The
jurisdiction of the court being established, the more doubtful question
is to be considered, whether the act incorporating the Black Bird Creek
Marsh Company is repugnant to the constitution, so far as it authorizes
a dam across the creek. The plea states the creek to be navigable, in the
nature of a highway, through which the tide ebbs and flows.
The
act of assembly by which the plaintiffs were authorized to construct their
dam, shows plainly that this is one of those many creeks, passing through
a deep level marsh adjoining the Delaware, up which the tide flows for
some distance. The value of the property on its banks must be enhanced
by excluding the water from the marsh, and the health of the inhabitants
probably improved. Measures calculated to produce these objects, provided
they do not come into collision with the powers of the general government,
are undoubtedly within those which are reserved to the States. But the
measure authorized by this act stops a navigable creek, and must be supposed
to abridge the rights of those who have been accustomed to use it.

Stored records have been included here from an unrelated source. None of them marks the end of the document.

Lemma validate_four a b c d rest : 0 <= a < 8 -> 0 <= b < 64 -> 0 <= c < 64 -> 0 <= d < 64 ->
  validate_next (240 + a :: 128 + b :: 128 + c :: 128 + d :: rest)
  = checked (a * 262144 + b * 4096 + c * 64 + d) 4 (240 + a :: 128 + b :: 128 + c :: 128 + d :: rest) rest.
Proof.
  intros Ha Hb Hc Hd; unfold validate_next; rewrite sequence_length_eq by lia.
  destruct (Z.ltb_spec (240 + a) 128), (Z.ltb_spec (240 + a) 192), (Z.ltb_spec (240 + a) 224), (Z.ltb_spec (240 + a) 240),
    (Z.ltb_spec (240 + a) 248); try lia.
  change (4 =? 0) with false; cbv iota; unfold get_sequence; cbn [Z.eqb Pos.eqb]; rewrite !is_trail_eq by lia.
  destruct (Z.leb_spec 128 (128 + b)), (Z.ltb_spec (128 + b) 192), (Z.leb_spec 128 (128 + c)), (Z.ltb_spec (128 + c) 192); try lia.
  destruct (Z.leb_spec 128 (128 + d)), (Z.ltb_spec (128 + d) 192); try lia; cbn [andb negb].
  rewrite (land_mod _ 21), (land_mod _ 18), (land_mod _ 12), (land_mod _ 6), !Z.shiftl_mul_pow2 by (reflexivity || lia); pows.
  rewrite (u32_small ((240 + a) * 262144)) by lia.
  assert ((240 + a) * 262144 mod 2097152 = a * 262144 /\ (128 + b) * 4096 mod 262144 = b * 4096 /\
    (128 + c) * 64 mod 4096 = c * 64 /\ (128 + d) mod 64 = d) as (-> & -> & -> & ->) by dlia.
  rewrite (u32_small (a * 262144 + b * 4096)), (u32_small (a * 262144 + b * 4096 + c * 64)), u32_small by lia; reflexivity.
Qed.

Lemma valid_is_wc cp : 0 <= cp -> is_code_point_valid cp = true -> is_wc cp.
Proof. unfold is_code_point_valid, is_wc; intros H0 H; lia. Qed.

But
this abridgment, unless it come in conflict with the constitution or a
law of the United States, is an affair between the government of Delaware
and its citizens, of which this court can take no cognizance.
The
counsel for the plaintiffs in error insist that it comes in conflict with
the power of the United States "to regulate commerce with foreign nations
and among the several States."
If
congress had passed any act which bore upon the case; any act in execution
of the power to regulate commerce, the object of which was to control state
legislation over those small navigable creeks into which the tide flows,
and which abound throughout the lower country of the middle and southern
States; we should feel not much difficulty in saying that a state law coming
in conflict with such act would be void. But congress has passed no such
act. The repugnancy of the law of Delaware to the constitution is placed
entirely on its repugnancy to the power to regulate commerce with foreign
nations and among the several States; a power which has not been so exercised
as to affect the question.
We
do not think that the act empowering the Blackbird Creek Marsh Company
to place a dam across the creek, can, under all the circumstances of the
case, be considered as repugnant to the power to regulate commerce in its
dormant state, or as being in conflict with any law passed on the subject.
There
is no error, and the judgment is affirmed.